Any cut below zero remains a long way off, as emphasised Tuesday when Governor Andrew Bailey again said that while negative rates are in the toolbox, there had been no judgement yet "on whether and when we would use them".
Remarks to the Sunday Telegraph by MPC member Silvana Tenreyro and an interview with Dave Ramsden, BOE Deputy Governor for Markets and Banking, relayed on the Society of Professional Economists' website, were portrayed as respectively warmer and cooler on negative rates. But neither departed from the committee's approach and shared analysis.
Ramsden, seeming to downplay the possibility, pointing to the MPC seeing the current effective lower bound at 0.1%, but clarified his thinking by adding "at present".
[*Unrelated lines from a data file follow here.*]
(** * PyNight, [pynight/common_torch.py]: [drop_tokens] and [torch_shape_get]

    A shallow embedding of the two algorithmic helpers of
    [common_torch.py] together with the properties of their
    specification.

    - [Torch.drop_tokens] is the masked sequence compactor (the
      specification calls it [compact]).
    - [Introspect.torch_shape_get] is the structural introspector (the
      specification calls it [introspect]).
    - [Torch.prepend_value], [ModelMode] (the context manager
      [TorchModelMode]) and [Tensorify] (the decorator
      [tensorify_scalars]) are the other helpers of the file that do
      not depend on a device, the clock or the host.

    Python exceptions are values of [PyErr]; a call that can raise
    returns a [Result]. *)

From Stdlib Require Import String DecimalString.
From Stdlib Require Import ZArith NArith QArith Qabs Arith Lia Bool List Sorted.
Import ListNotations.

Set Implicit Arguments.
Open Scope nat_scope.

(** ** Python exceptions *)

Inductive PyErr : Type :=
| AssertionError
| AttributeError
| IndexError
| RuntimeError.

Inductive Result (T : Type) : Type :=
| Ok (v : T)
| Raise (e : PyErr).

Arguments Ok {T} v.
Arguments Raise {T} e.

Definition bind {T U : Type} (c : Result T) (k : T -> Result U) : Result U :=
  match c with
  | Ok v => k v
  | Raise e => Raise e
  end.

Notation "x <- c ;; k" := (bind c (fun x => k))
  (at level 61, c at next level, right associativity).

(** ** Lists cut into blocks *)

Section Blocks.
Variable X : Type.

(** [chunks count n l]: the first [count] consecutive blocks of
    length [n] of [l]. *)
Fixpoint chunks (count n : nat) (l : list X) : list (list X) :=
  match count with
  | O => []
  | S c => firstn n l :: chunks c n (skipn n l)
  end.

(** The block of length [n] that starts at block position [i]. *)
Definition block (n i : nat) (l : list X) : list X :=
  firstn n (skipn (i * n) l).
End Blocks.

(** ** Tensors

    A tensor is its shape and its elements in row-major (contiguous)
    order, as [torch] stores the result of every operation used here. *)

Module Torch.

Record Tensor (A : Type) : Type := mkTensor {
  shape : list nat;
  data : list A
}.

Arguments mkTensor {A} shape data.

Definition numel (s : list nat) : nat := fold_right Nat.mul 1 s.

(** A tensor value is well formed when it holds as many elements as its
    shape says. *)
Definition wf {A : Type} (t : Tensor A) : Prop :=
  length (data t) = numel (shape t).

(** *** Row-major index arithmetic *)

Fixpoint unravel (s : list nat) (f : nat) : list nat :=
  match s with
  | [] => []
  | _ :: rest => f / numel rest :: unravel rest (f mod numel rest)
  end.

Fixpoint ravel (s idx : list nat) : nat :=
  match s, idx with
  | _ :: rest, i :: idx' => i * numel rest + ravel rest idx'
  | _, _ => 0
  end.

Fixpoint in_bounds (s idx : list nat) : bool :=
  match s, idx with
  | d :: rest, i :: idx' => (i <? d) && in_bounds rest idx'
  | [], [] => true
  | _, _ => false
  end.

(** *** Slicing the position axis: [t[:, start:stop]]

    Python's normalisation of one slice bound against an axis of
    length [len]: a negative bound counts from the end, and the result
    is clamped to [0 .. len]. *)
Definition slice_bound (len : nat) (dflt : nat) (i : option Z) : nat :=
  match i with
  | None => dflt
  | Some z =>
      let z' := if (z <? 0)%Z then (z + Z.of_nat len)%Z else z in
      Z.to_nat (Z.max 0 (Z.min z' (Z.of_nat len)))
  end.

(** [t[:, start:stop]]; indexing two axes of a tensor with fewer than
    two raises [IndexError]. *)
Definition slice_dim1 {A : Type} (start stop : option Z) (t : Tensor A)
  : Result (Tensor A) :=
  match shape t with
  | b :: l :: f =>
      let lo := slice_bound l 0 start in
      let hi := slice_bound l l stop in
      let inner := numel f in
      Ok (mkTensor (b :: (hi - lo) :: f)
            (concat (map (fun row => firstn ((hi - lo) * inner)
                                       (skipn (lo * inner) row))
                         (chunks b (l * inner) (data t)))))
  | _ => Raise IndexError
  end.
(** C2: for a client bound to a session, when the URL is built and the
    transport answers the call with a response, the dispatcher raises the
    service error carrying that very response exactly when the status is at
    least 300 and raising is enabled; otherwise it returns the response as
    the transport gave it.  (A client built without a session gets no
    response at all: see [make_request_no_session].) *)
Theorem raise_on_error_rule (i : implementation) (fuel : nat) (self : instance)
        (method path : string) (pp : option (gmap string Py.value))
        (qp : option (gmap string string)) (data : option string)
        (h : option (gmap string string)) (t : option timeout_value)
        (re : bool) (w : world) (url : string) (s : session_ref)
        (res : response) :
  url_for i fuel self path pp = Ok url ->
  _requestor self = UseSession s ->
  transport w (log w)
    (_requestor self,
     TransportCall method url qp data h
       (if timeout_truthy t then t else _timeout self) (_auth self))
  = Answers res ->
  ((make_request_of i fuel self method path pp qp data h t re w).2
   = Raise (service_error i res)
   <-> 300 <= status_code res /\ re = true)
  /\ (~ (300 <= status_code res /\ re = true) ->
      (make_request_of i fuel self method path pp qp data h t re w).2 = Ok res)
  /\ (forall r,
        (make_request_of i fuel self method path pp qp data h t re w).2
        = Raise (service_error i r) -> r = res).
Proof.
  intros Hurl Hsession Hres.
  rewrite (make_request_url _ _ _ _ _ _ _ _ _ _ _ _ _ _ Hurl Hsession).
  cbv zeta. simpl snd. rewrite Hres.
  destruct (Z.geb_spec (status_code res) 300) as [Hs | Hs]; destruct re; simpl;
    (split; [split |]).
  all: try (intros []; discriminate || lia).
  all: try (intros _; split; [lia | reflexivity]).
  all: try discriminate.
  all: split; try (intros r; destruct i; simpl; congruence).
  all: try reflexivity.
  all: intros Hn; exfalso; apply Hn; split; [lia | reflexivity].
Qed.

Lemma raise_on_error_rule_witness :
  url_for Service 2 svc "/x/{id}/" (Some {[ "id" := Py.VStr "7" ]}) = Ok "http://svc/x/7/"
  /\ _requestor svc = UseSession 0%nat
  /\ (HttpService.make_request 2 svc "GET" "/x/{id}/" (Some {[ "id" := Py.VStr "7" ]})
        None None None None true (initial_world (fun _ _ => Answers not_found))).2
     = Raise (ServiceException not_found)
  /\ (HttpService.make_request 2 svc "GET" "/x/{id}/" (Some {[ "id" := Py.VStr "7" ]})
        None None None None false (initial_world (fun _ _ => Answers not_found))).2
     = Ok not_found.
Proof.
  split; [vm_compute; reflexivity |]. split; [reflexivity |]. split.
  - destruct (raise_on_error_rule Service 2 svc "GET" "/x/{id}/"
                (Some {[ "id" := Py.VStr "7" ]}) None None None None true
                (initial_world (fun _ _ => Answers not_found))
                "http://svc/x/7/" 0%nat not_found) as (H & _ & _);
      [vm_compute; reflexivity | reflexivity | reflexivity |].
    apply H. split; [simpl; lia | reflexivity].
  - destruct (raise_on_error_rule Service 2 svc "GET" "/x/{id}/"
                (Some {[ "id" := Py.VStr "7" ]}) None None None None false
                (initial_world (fun _ _ => Answers not_found))
                "http://svc/x/7/" 0%nat not_found) as (_ & H & _);
      [vm_compute; reflexivity | reflexivity | reflexivity |].
    apply H. intros [_ ?]. discriminate.
Defined.

Lemma issued_by_make_request (i : implementation) fuel self method path pp qp data h t re w
      url (s : session_ref) :
  url_for i fuel self path pp = Ok url ->
  _requestor self = UseSession s ->
  issued_by (make_request_of i fuel self method path pp qp data h t re) w
  = [(_requestor self,
      TransportCall method url qp data h
        (if timeout_truthy t then t else _timeout self) (_auth self))].
Proof.
  intros Hurl Hs. unfold issued_by.
  rewrite (make_request_url _ _ _ _ _ _ _ _ _ _ _ _ _ _ Hurl Hs). cbv zeta. simpl.
  apply drop_app_length.
Qed.

Lemma issued_by_no_url (i : implementation) fuel self method path pp qp data h t re w :
  (forall url, url_for i fuel self path pp <> Ok url) ->
  issued_by (make_request_of i fuel self method path pp qp data h t re) w = [].
Proof.
  intros Hno. unfold issued_by. rewrite make_request_no_url by exact Hno. simpl.
  apply drop_all.
Qed.
Lemma Inv_run_ended (s s' : State) (j : nat) (job : Job) (task : ref)
    (lab : Label) :
  Inv s → jobs s !! j = Some job → pc job = AtTaskRun task →
  run_ended j job task s = Some (lab, s') → Inv s'.
Proof.
  intros HI Hj Hpc. unfold run_ended.
  destruct (heap s !! task) as [l|] eqn:Hl; [|done]. cbn.
  destruct (run l (jargs job) (world s)) as [out w].
  intros [= <- <-].
  destruct (run_handler task out) as [r|e].
  - apply (Inv_release (set_world w s) j job task l); try done.
    + by apply Inv_set_world.
    + unfold holds. by rewrite Hpc.
  - apply (Inv_release (set_world w s) j job task l); try done.
    + by apply Inv_set_world.
    + unfold holds. by rewrite Hpc.
Qed.

Lemma Inv_gather_raised (s s' : State) (j k : nat) :
  Inv s → gather_raised j k s = Some s' → Inv s'.
Proof.
  intros HI. unfold gather_raised.
  destruct (jobs s !! j) as [job|] eqn:Hj; [|done]. cbn.
  destruct (pc job) as [|?|task children|?|?|?] eqn:Hpc; try done.
  case_bool_decide; [|done].
  destruct (job_raised (jobs s) k) as [e|]; [|done]. cbn.
  destruct (heap s !! task) as [l|] eqn:Hl; [|done]. cbn.
  intros [= <-].
  apply (Inv_release s j job task l); try done.
  unfold holds. by rewrite Hpc.
Qed.

Lemma app_holds_back (js : list Job) (t : T) (args : list A) :
  ∀ i job' r, (js ++ [mkJob t args AtRun]) !! i = Some job' → holds r job' →
    ∃ job0, js !! i = Some job0 ∧ holds r job0.
Proof.
  intros i job' r Hi Hh. apply lookup_app_Some in Hi as [Hi|[_ Hi]]; [eauto|].
  apply list_lookup_singleton_Some in Hi as [_ <-]. done.
Qed.

Lemma app_gather_back (js : list Job) (t : T) (args : list A) :
  ∀ i job' r c, (js ++ [mkJob t args AtRun]) !! i = Some job' →
    pc job' = AtGather r c →
    ∃ job0, js !! i = Some job0 ∧ pc job0 = AtGather r c.
Proof.
  intros i job' r c Hi Hpc. apply lookup_app_Some in Hi as [Hi|[_ Hi]]; [eauto|].
  apply list_lookup_singleton_Some in Hi as [_ <-]. done.
Qed.

(** Resetting cells keeps the invariant, whichever cells are reset. *)
Lemma Inv_resets (s : State) (h' : list Lazy) :
  Inv s →
  (∀ r, h' !! r = heap s !! r ∨ h' !! r = Lazy_reset <$> heap s !! r) →
  Inv (set_heap h' s).
Proof.
  intros HI Hh'.
  assert (Hext : heap_ext (heap s) h').
  { intros r l Hl. destruct (Hh' r) as [->| ->]; rewrite Hl; cbn; eauto. }
  apply (Inv_quiet s); try done; cbn.
  - apply jobs_ext_refl.
  - eauto.
  - eauto.
  - intros r l i job' Hl Hlk _ _.
    destruct (Hh' r) as [->| ->]; rewrite Hl; cbn; eauto.
  - intros r l' Hl'. destruct (Hh' r) as [Hr|Hr]; rewrite Hr in Hl'.
    + intros ?. by eapply (inv_locked _ HI).
    + destruct (heap s !! r); cbn in Hl'; [|done].
      injection Hl' as <-. done.
  - intros r Hin. eapply heap_ext_length; [done|]. by apply (inv_tasks _ HI).
  - intros t r Hin. eapply heap_ext_length; [done|]. by eapply (inv_index _ HI).
Qed.

Lemma Inv_LazyDB_add (s s' : State) (task : ref) :
  Inv s → LazyDB_add task s = Some s' → Inv s'.
Proof.
  intros HI. unfold LazyDB_add.
  destruct (heap s !! task) as [l|] eqn:Hl; [|done]. cbn. intros [= <-].
  apply (Inv_quiet s); try done; cbn.
  - apply heap_ext_refl.
  - apply jobs_ext_refl.
  - eauto.
  - eauto.
  - eauto.
  - apply (inv_locked _ HI).
  - intros r Hin. apply elem_of_app in Hin as [Hin|Hin].
    + by apply (inv_tasks _ HI).
    + apply list_elem_of_singleton in Hin as ->. by eapply lookup_lt_Some.
  - intros t r. rewrite index_targets_lookup. case_decide.
    + intros [= <-]. by eapply lookup_lt_Some.
    + apply (inv_index _ HI).
Qed.

Theorem Inv_step (s s' : State) (ev : Event) (lab : Label) :
  Inv s → step ev s = Some (lab, s') → Inv s'.
Proof.
  intros HI. destruct ev as [t args|j|j k|tg dp body|task| | |task]; cbn.
  - intros [= <- <-]. apply (Inv_quiet s); try done; cbn.
    + apply heap_ext_refl.
    + apply jobs_ext_app.
    + apply app_holds_back.
    + apply app_gather_back.
    + eauto.
    + apply (inv_locked _ HI).
    + apply (inv_tasks _ HI).
    + apply (inv_index _ HI).
  - unfold advance. destruct (jobs s !! j) as [job|] eqn:Hj; [|done]. cbn.
    destruct (pc job) as [|task|task children|task|?|?] eqn:Hpc; try done.
    + intros [= <- <-]. by apply Inv_LazyDB_run.
    + destruct (run_cached j job task s) as [s1|] eqn:Hs1; [|done]. cbn.
      intros [= <- <-]. by eapply Inv_run_cached.
    + by eapply Inv_run_after_deps.
    + by eapply Inv_run_ended.
  - destruct (gather_raised j k s) as [s1|] eqn:Hs1; [|done]. cbn.
    intros [= <- <-]. by eapply Inv_gather_raised.
  - intros [= <- <-]. apply (Inv_quiet s); try done; cbn.
    + apply heap_ext_app.
    + apply jobs_ext_refl.
    + eauto.
    + eauto.
    + intros r l i job' Hl Hlk _ _. exists l. split; [|done].
      by apply lookup_app_l_Some.
    + intros r l' Hl' Hlk. apply lookup_app_Some in Hl' as [Hl'|[_ Hl']].
      * by eapply (inv_locked _ HI).
      * apply list_lookup_singleton_Some in Hl' as [_ <-]. done.
    + intros task Hin. rewrite length_app. cbn.
      pose proof (inv_tasks _ HI _ Hin). lia.
    + intros t task Hin. rewrite length_app. cbn.
      pose proof (inv_index _ HI _ _ Hin). lia.
  - destruct (LazyDB_add task s) as [s1|] eqn:Hs1; [|done]. cbn.
    intros [= <- <-]. by eapply Inv_LazyDB_add.
  - intros [= <- <-]. apply (Inv_quiet s); try done; cbn.
    + apply heap_ext_refl.
    + apply jobs_ext_refl.
    + eauto.
    + eauto.
    + eauto.
    + apply (inv_locked _ HI).
    + intros r Hin. by apply elem_of_nil in Hin.
  - intros [= <- <-]. apply Inv_resets; [done|]. intros r.
    rewrite foldl_reset_at_lookup. case_decide; auto.
  - intros [= <- <-]. apply Inv_resets; [done|]. intros r.
    rewrite reset_at_lookup. case_decide; auto.
Qed.

(** ** Resolution of one task *)

Lemma filter_failures (dep_res : list Result) :
  filter (λ f, negb (Result_bool f)) dep_res = filter is_Failure dep_res.
Proof.
  apply list_filter_iff. intros f. by destruct f.
Qed.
Tenreyro told the Telegraph that the evidence on negative rates where they had been introduced was encouraging, with banks adapting and overall profitability rising. Even Ramsden, asked whether negative rates had hit banks, said that in some cases they had not.
"There are jurisdictions where … the empirical evidence suggests that they have had a more positive effect," he said.
UK FINANCIAL SYSTEM
To date, the BOE has relied in large part on shared research with the ECB and the BIS on negative rates, but will now focus on issues in the UK. The country's ring-fenced banks and popular building societies rely heavily on deposit funding, raising the prospect of a squeeze in net interest margins should deposit rates stay positive.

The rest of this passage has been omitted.